For advanced insight in single mode, the tool also estimates the derivative numerically with a centered difference:
f'(x) ≈ [f(x+h) - f(x-h)] / (2h)
This derivative estimate helps show the local rate of change near the chosen point.
How to Use This Calculator
- Enter a valid function using x, and optionally a, b, or c.
- Select single value mode for one output or range mode for tables.
- Choose radians or degrees when using trigonometric functions.
- Enter the x value or the range start, end, and step.
- Set parameter values if your function includes a, b, or c.
- Choose the number of decimals you want displayed.
- Press Evaluate Function to see the result above the form.
- Use the CSV or PDF buttons to export the output.
Frequently Asked Questions
1) What does this function evaluator calculate?
It computes the numeric value of a mathematical expression for chosen inputs. It also builds range tables and estimates a local derivative in single value mode.
2) Which functions are supported?
You can use sin, cos, tan, asin, acos, atan, sqrt, abs, exp, ln, log, floor, ceil, round, min, max, and pow, plus constants pi and e.

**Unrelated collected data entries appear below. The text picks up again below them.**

(** * pebble: util.py

    A shallow embedding of the instrumentation helpers of [util.py]
    (Timer, LogStep/Logger, Config and its process-wide singleton, Dataset,
    the host probes and the metadata builders) together with the properties
    its specification states about them.

    Conventions.
    - Python exceptions are values of [exn]; a call yields a [result].
    - Methods that mutate an object are state transformers that hand back
      the state reached even when they raise, as Python does.
    - [time.time()] returns a float; timestamps are idealised as rationals
      (float subtraction is monotone, so the sign of a difference agrees). *)

From Stdlib Require Import ZArith QArith Lqa String Ascii List Lia.
From Stdlib Require Import DecimalString DecimalZ.
From stdpp Require Import gmap strings list fin_maps.
Import ListNotations.

Local Open Scope string_scope.
Local Open Scope list_scope.

(** ** Python values, exceptions and results *)

Module Py.

Inductive exn : Type :=
| RuntimeError (msg : string)
| AttributeError (attr : string)
| CalledProcessError (returncode : Z) (cmd : string)
| FileNotFoundError (file : string)
| DeviceError (msg : string).

Inductive result (A : Type) : Type :=
| Ok (a : A)
| Raise (e : exn).
Arguments Ok {A} a.
Arguments Raise {A} e.

(** The values that end up in [__dict__]s and in metadata records. *)
#[warnings="-register-all"]
Inductive value : Type :=
| VNone
| VBool (b : bool)
| VInt (n : Z)
| VFloat (q : Q)
| VStr (s : string)
| VList (l : list value).

#[export] Instance result_ret : MRet result := @Ok.
#[export] Instance result_bind : MBind result :=
  fun A B k r => match r with Ok a => k a | Raise e => Raise e end.

(** Methods that mutate their object: transformers of a state [S] that
    may raise; the state reached is kept when they do. *)
Definition stateE (S A : Type) : Type := S -> result A * S.

#[export] Instance stateE_ret S : MRet (stateE S) :=
  fun A a s => (Ok a, s).
#[export] Instance stateE_bind S : MBind (stateE S) :=
  fun A B k m s => match m s with
                   | (Ok a, s') => k a s'
                   | (Raise e, s') => (Raise e, s')
                   end.

Definition raise {S A} (e : exn) : stateE S A := fun s => (Raise e, s).
Definition lift {S A} (r : result A) : stateE S A := fun s => (r, s).
Definition get {S} : stateE S S := fun s => (Ok s, s).
Definition modify {S} (f : S -> S) : stateE S unit := fun s => (Ok tt, f s).

End Py.
Import Py.

(** ** Timer *)

Module Timer.

Record Timer : Type := mkTimer {
  start_time : option Q;
  last_record : option Q;
  end_time : option Q }.

(** [Timer.__init__] *)
Definition init : Timer :=
  {| start_time := None; last_record := None; end_time := None |}.

Definition msg_already_running : string :=
  "Timer is already running. Use stop() to stop it before starting again.".
Definition msg_not_running : string :=
  "Timer is not running. Use start() to start it.".

(** A timer together with the number of clock readings made so far. *)
Record St : Type := mkSt { tm : Timer; reads : nat }.

Abbreviation M := (stateE St).

Section WithClock.

(** [clock k] is what the [k]-th call of [time.time()] returns. *)
Variable clock : nat -> Q.
(** [function handleClick()], closed over [disabled]. *)
Definition handleClick (disabled : bool) : list Effect :=
  if disabled then []
  else if negb (SuppressBuyAugmentationConfirmation G) then
    let popupId := "purchase-augmentation-popup"%string in
    [createPopup popupId aug (faction props) (p props)]
  else
    [purchaseAugmentation aug (faction props); rerender].

End Body.

(** The [Button] of the first cell: its click handler (as the calls a
    click makes) and its color. *)
Record Button := { onClick : list Effect; button_color : Color }.

(** The returned [TableRow].  The first cell and the requirement cells
    are present only when [props.owned] is falsy; the first cell holds a
    button only when [status] is not [null]. *)
Record TableRow := {
  buyCell : option (option Button);
  nameCell : string * Tooltip;
  requirementCells : option RequirementsElement;
}.

Inductive Element :=
| Fragment
| Row (row : TableRow).

(** [!props.owned] for the optional boolean. *)
Definition notOwnedProp (props : IProps) : bool :=
  match owned_prop props with
  | Some true => false
  | _ => true
  end.

(** The [IReqProps] object the row hands to [Requirements], from the
    locals [moneyCost], [repCost], [hasReq], [hasRep] and [hasCost]. *)
Definition requirementsProps (aug : Augmentation.t) (props : IProps) : IReqProps :=
  {| req_augName := augName props; req_p := p props;
     cost := getMoneyCost aug props; rep := getRepCost aug props;
     hasReq := hasPrereqs aug props; hasRep := hasReputation aug props;
     hasCost := hasCost_ aug props |}.

(** [export function PurchaseableAugmentation(props: IProps)]: the lines
    written to the console and the returned element, or the error
    thrown. *)
Definition PurchaseableAugmentation (G : Globals) (props : IProps)
  : Completion (list string * Element) :=
  let aug := Augmentations G !! augName props in
  match aug with
  | None => Throw ("aug " +:+ augName props +:+ " does not exists")
  | Some _ =>
    match aug with
    | None =>
        Normal (["Invalid Augmentation when trying to create PurchaseableAugmentation display element: "
                   +:+ augName props]%string,
                Fragment)
    | Some aug =>
        let ui := uiProperties G aug props in
        let button :=
          match status ui with
          | Some _ => Some {| onClick := handleClick G aug props (disabled ui);
                              button_color := color ui |}
          | None => None
          end in
        requirements ←
          (if notOwnedProp props then
             Some <$> Requirements G (requirementsProps aug props)
           else Normal None);
        Normal ([],
                Row {| buyCell := if notOwnedProp props then Some button else None;
                       nameCell := (btnTxt G aug, tooltip aug);
                       requirementCells := requirements |})
    end
  end.

(** The state a row displays: no purchase button at all, a button whose
    click is ignored, or a button whose click goes through.  The content
    of [status] never reaches the page: only whether it is [null]
    decides if a button is drawn. *)
Inductive DisplayState := Locked | Unlocked | AlreadyOwned.

Definition displayState (ui : UIProperties) : DisplayState :=
  match status ui with
  | None => AlreadyOwned
  | Some _ => if disabled ui then Locked else Unlocked
  end.

(** The evaluation's funds flag is the negation of the local [hasCost],
    which is true when the balance is short. *)
Definition hasSufficientFunds (aug : Augmentation.t) (props : IProps) : bool :=
  negb (hasCost_ aug props).

(** The evaluation's reputation flag is the local [hasRep]. *)
Definition hasSufficientRep (aug : Augmentation.t) (props : IProps) : bool :=
  hasReputation aug props.

End PurchaseableAugmentation.

(** ** Arithmetic built-ins used by VFX.tsx *)

Module Math.

Local Open Scope Q_scope.

(** [Math.floor] *)
Definition floor (x : Q) : Q := inject_Z (Qfloor x).

(** [Math.ceil] *)
Definition ceil (x : Q) : Q := inject_Z (Qceiling x).

(** [Math.min] of two numbers *)
Definition min (a b : Q) : Q := if Qle_bool a b then a else b.

(** The integer part of a quotient, rounded toward zero. *)
Definition trunc (x : Q) : Z := if Qle_bool 0 x then Qfloor x else Qceiling x.

(** [a % b]: the remainder takes the sign of the dividend. *)
Definition rem (a b : Q) : Q := a - b * inject_Z (trunc (a / b)).

(** [Math.random]: the successive draws, each in [0, 1). *)
Definition Random := nat -> Q.

End Math.

(** ** VFX.tsx: the dead-pixel canvas *)

Module DeadPixels.

Local Open Scope Q_scope.

Definition MAX_HUE : Q := 360.
Definition HUE_STEPS : Q := 120.

(** [function getHue(offset, periodMillis)]; [now] is the reading of
    [performance.now()].  In exact arithmetic: the quotient is not
    rounded before the remainder is taken, so this definition fixes the
    set of hues the code can return, not which of two neighbouring hues
    it returns at a boundary. *)
Definition getHue (now : Q) (offset periodMillis : Q) : Q :=
  Math.floor (Math.rem (now * MAX_HUE / periodMillis + offset * MAX_HUE) MAX_HUE
              / HUE_STEPS)
  * HUE_STEPS.

(** [ctx.canvas.width], [ctx.canvas.height] *)
Record Canvas := { width : Q; height : Q }.

(** The locals [logoSize] and [center] that [setup] assigns. *)
Record Locals := { logoSize : Q; center_x : Q; center_y : Q }.

(** The values the component body gives them before [setup] runs. *)
Definition initialLocals : Locals :=
  {| logoSize := 0; center_x := 0; center_y := 0 |}.

(** The calls made on the 2D context, in order. *)
Inductive CanvasCmd :=
| SetComposite (op : string)
| SetImageRendering (mode : string)
| BeginPath
| SetFillStyle (hue : Q)
| Rect (x y w h : Q)
| Fill
| DrawImage (x y w h : Q).

(** [function setup(ctx)]: the new values of the locals. *)
Definition setup (canvas : Canvas) : Locals :=
  {| logoSize := Math.min (width canvas) (height canvas);
     center_x := width canvas * (1 # 2);
     center_y := height canvas * (1 # 2) |}.

(** The [logo.onload] handler installed by [setup]. *)
Definition onload : list CanvasCmd :=
  [SetComposite "source-atop"; SetImageRendering "pixelated"].

(** The cell of pixel [i] on a grid [size] cells wide: [x] and [y]. *)
Definition cell (size i : Q) : Q * Q :=
  (Math.rem i size, Math.floor (i / size)).

(** The body of the [for ... of] loop of [draw], for the entries of the
    map in iteration order; the [k]-th call of [getHue] reads the clock
    at [clock k]. *)
Fixpoint paintPixels (clock : nat -> Q) (size pixel_w pixel_h : Q)
    (pixels : list (Q * Q)) (k : nat) : list CanvasCmd :=
  match pixels with
  | [] => []
  | (i, offset) :: pixels =>
      let x := fst (cell size i) in
      let y := snd (cell size i) in
      [BeginPath;
       SetFillStyle (getHue (clock k) offset 500);
       Rect (x * pixel_w) (y * pixel_h) pixel_w pixel_h;
       Fill]
      ++ paintPixels clock size pixel_w pixel_h pixels (S k)
  end.

(** [function draw(ctx)] *)
Definition draw (clock : nat -> Q) (canvas : Canvas) (locals : Locals)
    (size : Q) (pixels : list (Q * Q)) : list CanvasCmd :=
  let pixel_w := Math.ceil (width canvas / size) in
  let pixel_h := Math.ceil (height canvas / size) in
  [SetComposite "source-over"]
  ++ paintPixels clock size pixel_w pixel_h pixels 0
  ++ [SetComposite "destination-in";
      DrawImage (center_x locals - logoSize locals * (1 # 2))
                (center_y locals - logoSize locals * (1 # 2))
                (logoSize locals) (logoSize locals);
      SetComposite "source-over"].

(** The context's [globalCompositeOperation] while a command list runs:
    each painting command paired with the mode it runs under, and the
    mode left at the end. *)
Fixpoint runComposite (mode : string) (cmds : list CanvasCmd)
  : list (string * CanvasCmd) * string :=
  match cmds with
  | [] => ([], mode)
  | SetComposite op :: cmds => runComposite op cmds
  | (Fill as c) :: cmds | (DrawImage _ _ _ _ as c) :: cmds =>
      let '(painted, final) := runComposite mode cmds in
      ((mode, c) :: painted, final)
  | _ :: cmds => runComposite mode cmds
  end.

End DeadPixels.

(** ** VFX.tsx: the fade overlay over time *)

Module BlackScreenRun.

Import VFX.
Local Open Scope Q_scope.

(** The effect of one issued action on the two state cells. *)
Definition applyAction (st : BlackScreenState) (a : Action) : BlackScreenState :=
  match a with
  | SetOpacity v => {| opacity := v; timer := timer st |}
  | SetInterval => {| opacity := opacity st; timer := true |}
  | ClearInterval => st
  | ClearTimer => {| opacity := opacity st; timer := false |}
  | OnDone => st
  end.

(** One call of the component: the state it leaves for the next call. *)
Definition render (props : BlackScreenProps) (st : BlackScreenState)
  : BlackScreenState :=
  fold_left applyAction (fst (BlackScreen props st)) st.

(** One firing of the interval callback. *)
Definition onInterval (props : BlackScreenProps) (st : BlackScreenState)
  : BlackScreenState :=
  {| opacity := tick props (opacity st); timer := timer st |}.

(** A count of interval firings, as a number. *)
Definition natQ (n : nat) : Q := inject_Z (Z.of_nat n).

(** How many times [onDone] is called by a list of actions. *)
Definition countOnDone (acts : list Action) : nat :=
  length (List.filter (fun a => match a with OnDone => true | _ => false end) acts).

End BlackScreenRun.

(** ** VFX.tsx: the glitch text *)

Module GlitchyTypography.

Local Open Scope Q_scope.

Record Offset := { x : Q; y : Q }.

(** [GlitchyTypographyProps], without [children] and [style]. *)
Record Props := {
  maxOffset : Q;
  colors : list string;
  intervalMs : Q;
  probability : Q;
}.

(** [useState(colors.map(() => ({ x: 0, y: 0 })))] *)
Definition initialOffsets (props : Props) : list Offset :=
  List.map (fun _ => {| x := 0; y := 0 |}) (colors props).

(** [colors.map(() => ...)] inside the interval callback: each element
    draws [x], then [y], then one more number for the log line.  [k] is
    the index of the next draw. *)
Fixpoint mapOffsets (rnd : Math.Random) (maxOffset : Q) (colors : list string)
    (k : nat) : list Offset * nat :=
  match colors with
  | [] => ([], k)
  | _ :: colors =>
      let a := {| x := rnd k * 2 * maxOffset - maxOffset;
                  y := rnd (S k) * 2 * maxOffset - maxOffset |} in
      let '(rest, k') := mapOffsets rnd maxOffset colors (S (S (S k))) in
      (a :: rest, k')
  end.
(** * Cloudflare R2 bucket cleanup: a shallow embedding of [delete.py]

    The script lists a bucket page by page, optionally keeps the image
    files, shows a preview, asks for a typed confirmation and deletes
    the objects in batches of 1000.

    The S3 client, the console and the clock are the outside world.
    They are an interface here ([S3Client], [Console]), a method is a
    function from the world to an [Outcome], and every call to the
    outside is recorded as an [Event], so that statements such as "no
    delete request is issued" are statements about the events of a run.
    The [while True] loop of the listing runs on a budget of requests;
    a run that exhausts it keeps its events.

    The file has the model first (built-ins, data, the methods of
    [R2BucketCleaner], the words the properties are stated in, a
    scripted world for sample runs) and the properties after it. *)

From Stdlib Require Import ZArith Lia Ascii.
From stdpp Require Import base option list strings gmap pretty.

(** ** Python built-ins used by the script *)

Module Py.

(** A [str] is modelled by a [string] whose characters are the code
    points below 256; [str.isspace] and [str.lower] are given on that
    range (white space: 9-13, 28-32, 133, 160; upper case: A-Z and
    the Latin-1 capitals 192-222 except the multiplication sign). *)

Definition isspace (c : ascii) : bool :=
  let n := nat_of_ascii c in
  ((9 <=? n) && (n <=? 13)) || ((28 <=? n) && (n <=? 32))
  || (n =? 133) || (n =? 160).

Definition isupper (c : ascii) : bool :=
  let n := nat_of_ascii c in
  ((65 <=? n) && (n <=? 90))
  || ((192 <=? n) && (n <=? 222) && negb (n =? 215)).

Definition lower_char (c : ascii) : ascii :=
  if isupper c then ascii_of_nat (nat_of_ascii c + 32) else c.

(** [s.lower()] *)
Fixpoint lower (s : string) : string :=
  match s with
  | EmptyString => EmptyString
  | String c s' => String (lower_char c) (lower s')
  end.

(** [len(s)] *)
Fixpoint len (s : string) : nat :=
  match s with
  | EmptyString => 0
  | String _ s' => S (len s')
  end.

(** [s[n:]] for [0 <= n] *)
Fixpoint from (n : nat) (s : string) : string :=
  match n, s with
  | 0, _ => s
  | S _, EmptyString => EmptyString
  | S n', String _ s' => from n' s'
  end.

(** [s.endswith(suffix)] *)
Definition endswith (s suffix : string) : bool :=
  (len suffix <=? len s) && bool_decide (from (len s - len suffix) s = suffix).

(** [s.lstrip()], [s.rstrip()] and [s.strip()] *)
Fixpoint lstrip (s : string) : string :=
  match s with
  | EmptyString => EmptyString
  | String c s' => if isspace c then lstrip s' else s
  end.

Fixpoint rstrip (s : string) : string :=
  match s with
  | EmptyString => EmptyString
  | String c s' =>
      match rstrip s' with
      | EmptyString => if isspace c then EmptyString else String c EmptyString
      | r => String c r
      end
  end.

Definition strip (s : string) : string := rstrip (lstrip s).

(** Truth value of [x] where [x] is [None] or a [str]: only a
    non-empty string is true. *)
Definition truthy (x : option string) : bool :=
  match x with
  | Some s => negb (bool_decide (s = EmptyString))
  | None => false
  end.

(** [range(start, stop, step)] for [step >= 1].  The recursion is on a
    budget of [stop - start] elements, which a range with a positive
    step never exceeds. *)
Fixpoint range_from (budget i stop step : nat) : list nat :=
  match budget with
  | 0 => []
  | S budget' =>
      if i <? stop then i :: range_from budget' (i + step) stop step else []
  end.

Definition range (start stop step : nat) : list nat :=
  range_from (stop - start) start stop step.

(** [l[i:j]] for [0 <= i] and [0 <= j]: indices beyond the end are
    clipped, and [j <= i] gives the empty list. *)
Definition slice {A} (l : list A) (i j : nat) : list A :=
  take (j - i) (drop i l).

(** [enumerate(l)] *)
Definition enumerate {A} (l : list A) : list (nat * A) :=
  zip (seq 0 (length l)) l.

(** [s.startswith(prefix)] *)
Fixpoint startswith (s prefix : string) {struct prefix} : bool :=
  match prefix, s with
  | EmptyString, _ => true
  | String _ _, EmptyString => false
  | String p prefix', String c s' => bool_decide (c = p) && startswith s' prefix'
  end.

End Py.

(** ** Data exchanged with the object store *)

(** An entry of [response['Contents']]: the script reads ['Key'] and
    ['Size'] only. *)
Record Obj := { Key : string; Size : Z }.

(** The keyword arguments of [list_objects_v2]. *)
Record ListParams := {
  Bucket : string;
  MaxKeys : nat;
  ContinuationToken : option string
}.

(** The fields of a listing response that the script looks at; a field
    is [None] when the key is absent from the response. *)
Record ListResponse := {
  Contents : option (list Obj);
  IsTruncated : option bool;
  NextContinuationToken : option string
}.

(** The arguments of [delete_objects]: [Bucket] and
    [Delete={'Objects': [{'Key': k}, ...], 'Quiet': q}]. *)
Record DeleteRequest := {
  DelBucket : string;
  Objects : list string;
  Quiet : bool
}.

(** An entry of [response['Errors']]. *)
Record DeleteError := { ErrKey : string; Message : string }.

Record DeleteResponse := {
  Deleted : option (list string);
  Errors : option (list DeleteError)
}.

(** [botocore.exceptions.ClientError], the one exception the class
    catches; it carries its text. *)
Inductive ClientError := client_error (text : string).

(** The lines the script prints, one constructor per [print] call, with
    the values interpolated in the text.  [MsgPreview] holds the size in
    bytes; the script prints it in megabytes with two decimals. *)
Inductive Msg :=
| MsgListing (bucket : string)
| MsgFoundInBatch (n : nat)
| MsgErrorListing (e : ClientError)
| MsgTotalFound (n : nat)
| MsgSomeDeletionsFailed
| MsgKeyFailed (key message : string)
| MsgSuccessfullyDeleted (n : nat)
| MsgErrorDeletingBatch (e : ClientError)
| MsgImagesFound (images total : nat)
| MsgStarting (bucket : string)
| MsgMode (images_only : bool)
| MsgDryRunFlag (dry_run : bool)
| MsgRule
| MsgBucketEmpty
| MsgNoMatching
| MsgObjectsToDelete (n : nat)
| MsgPreview (index : nat) (key : string) (size : Z)
| MsgAndMore (n : nat)
| MsgDryRun
| MsgWarning (n : nat)
| MsgCancelled
| MsgStartingDeletion
| MsgProcessingBatch (number size : nat)
| MsgFailedBatch (number : nat)
| MsgCompleted (total_deleted : nat).

(** What the script does to the outside world, in order. *)
Inductive Event :=
| EvPrint (m : Msg)
| EvList (params : ListParams) (result : ClientError + ListResponse)
| EvDelete (request : DeleteRequest) (result : ClientError + DeleteResponse)
| EvInput (prompt answer : string)
| EvSleep.

(** ** The outside world *)

(** [self.s3_client]: each call answers with a response or raises
    [ClientError], and may change the world. *)
Class S3Client (W : Type) := {
  list_objects_v2 : ListParams → W → (ClientError + ListResponse) * W;
  delete_objects : DeleteRequest → W → (ClientError + DeleteResponse) * W
}.

(** [input(prompt)]: the line the operator types. *)
Class Console (W : Type) := {
  input : string → W → string * W
}.

(** ** Running the script: world, events and step budget *)

(** What a run leaves behind: its result, the world it reached and the
    events it caused, oldest first.  The result is [None] when the step
    budget of the listing loop ran out; the world and the events up to
    that point are kept in that case too. *)
Record Outcome (W A : Type) := mkOutcome {
  result : option A;
  world : W;
  events : list Event
}.
Arguments mkOutcome {W A} _ _ _.
Arguments result {W A} _.
Arguments world {W A} _.
Arguments events {W A} _.

Definition M (W A : Type) : Type := W → Outcome W A.

Global Instance M_ret {W} : MRet (M W) := λ A a w, mkOutcome (Some a) w [].

Global Instance M_bind {W} : MBind (M W) := λ A B f m w,
  let o := m w in
  match result o with
  | Some a =>
      let o' := f a (world o) in
      mkOutcome (result o') (world o') (events o ++ events o')
  | None => mkOutcome None (world o) (events o)
  end.

Definition out_of_budget {W A} : M W A := λ w, mkOutcome None w [].

Fixpoint for_each {W A} (l : list A) (body : A → M W unit) : M W unit :=
  match l with
  | [] => mret ()
  | x :: l' => body x ;; for_each l' body
  end.

Fixpoint for_fold {W A S} (l : list A) (body : A → S → M W S) (s : S) : M W S :=
  match l with
  | [] => mret s
  | x :: l' => s' ← body x s; for_fold l' body s'
  end.

Section Primitives.
Context {W : Type} `{!S3Client W, !Console W}.

Definition print (m : Msg) : M W unit :=
  λ w, mkOutcome (Some ()) w [EvPrint m].

(** [time.sleep(0.5)] *)
Definition sleep : M W unit :=
  λ w, mkOutcome (Some ()) w [EvSleep].

Definition call_list_objects_v2 (params : ListParams)
  : M W (ClientError + ListResponse) :=
  λ w, let '(r, w') := list_objects_v2 params w in
       mkOutcome (Some r) w' [EvList params r].

Definition call_delete_objects (request : DeleteRequest)
  : M W (ClientError + DeleteResponse) :=
  λ w, let '(r, w') := delete_objects request w in
       mkOutcome (Some r) w' [EvDelete request r].

Definition call_input (prompt : string) : M W string :=
  λ w, let '(answer, w') := input prompt w in
       mkOutcome (Some answer) w' [EvInput prompt answer].
End Primitives.

(** ** The class [R2BucketCleaner] *)

Record R2BucketCleaner := { bucket_name : string; account_id : string }.

Definition image_extensions : list string :=
  [".jpg"; ".jpeg"; ".png"; ".gif"; ".bmp"; ".tiff"; ".tif";
   ".webp"; ".svg"; ".ico"; ".avif"; ".heic"; ".heif"].

(** The test of [filter_images]:
    [any(key_lower.endswith(ext) for ext in image_extensions)]. *)
Definition is_image_key (key : string) : bool :=
  let key_lower := Py.lower key in
  existsb (λ ext, Py.endswith key_lower ext) image_extensions.

(** The loop of [filter_images]: [image_objects] starts empty and every
    object passing the test is appended to it. *)
Definition image_objects_of (objects : list Obj) : list Obj :=
  fold_left
    (λ image_objects obj,
       if is_image_key (Key obj) then image_objects ++ [obj] else image_objects)
    objects [].

(** The text of the confirmation prompt. *)
Definition confirmation_prompt : string := "Type 'DELETE' to confirm: ".

Definition batch_size : nat := 1000.
Arguments batch_size : simpl never.

Section Cleaner.
Context {W : Type} `{!S3Client W, !Console W}.
Variable self : R2BucketCleaner.

(** The parameters of one listing request: the token is passed only
    when [if continuation_token:] holds. *)
Definition list_params (continuation_token : option string) : ListParams :=
  {| Bucket := bucket_name self;
     MaxKeys := 1000;
     ContinuationToken :=
       if Py.truthy continuation_token then continuation_token else None |}.

(** [not response.get('IsTruncated', False)] is false exactly when the
    flag is present and true. *)
Definition is_truncated (response : ListResponse) : bool :=
  default false (IsTruncated response).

3) Does the calculator support degrees?
Yes. Choose degrees if your trigonometric input values are angles measured in degrees. Otherwise, keep the calculator in radians mode.
4) Why must I type explicit multiplication?
The parser expects forms like 2*x instead of 2x. Explicit multiplication avoids ambiguity and improves expression reliability during evaluation.
5) What happens if my function is undefined?
The calculator shows an error when the expression produces an invalid result, such as division by zero, a negative square root, or a nonpositive logarithm input.
6) What is the derivative estimate used for?
It approximates how fast the function changes near the selected x value. This is useful for checking slope behavior without doing symbolic differentiation.
7) Can I create a table of values?
Yes. Switch to range mode, enter the start, end, and step values, and the calculator will generate a structured x and f(x) table.
8) Can I export the result?
Yes. After evaluation, use the CSV button for spreadsheet-friendly output or the PDF button for a clean portable report.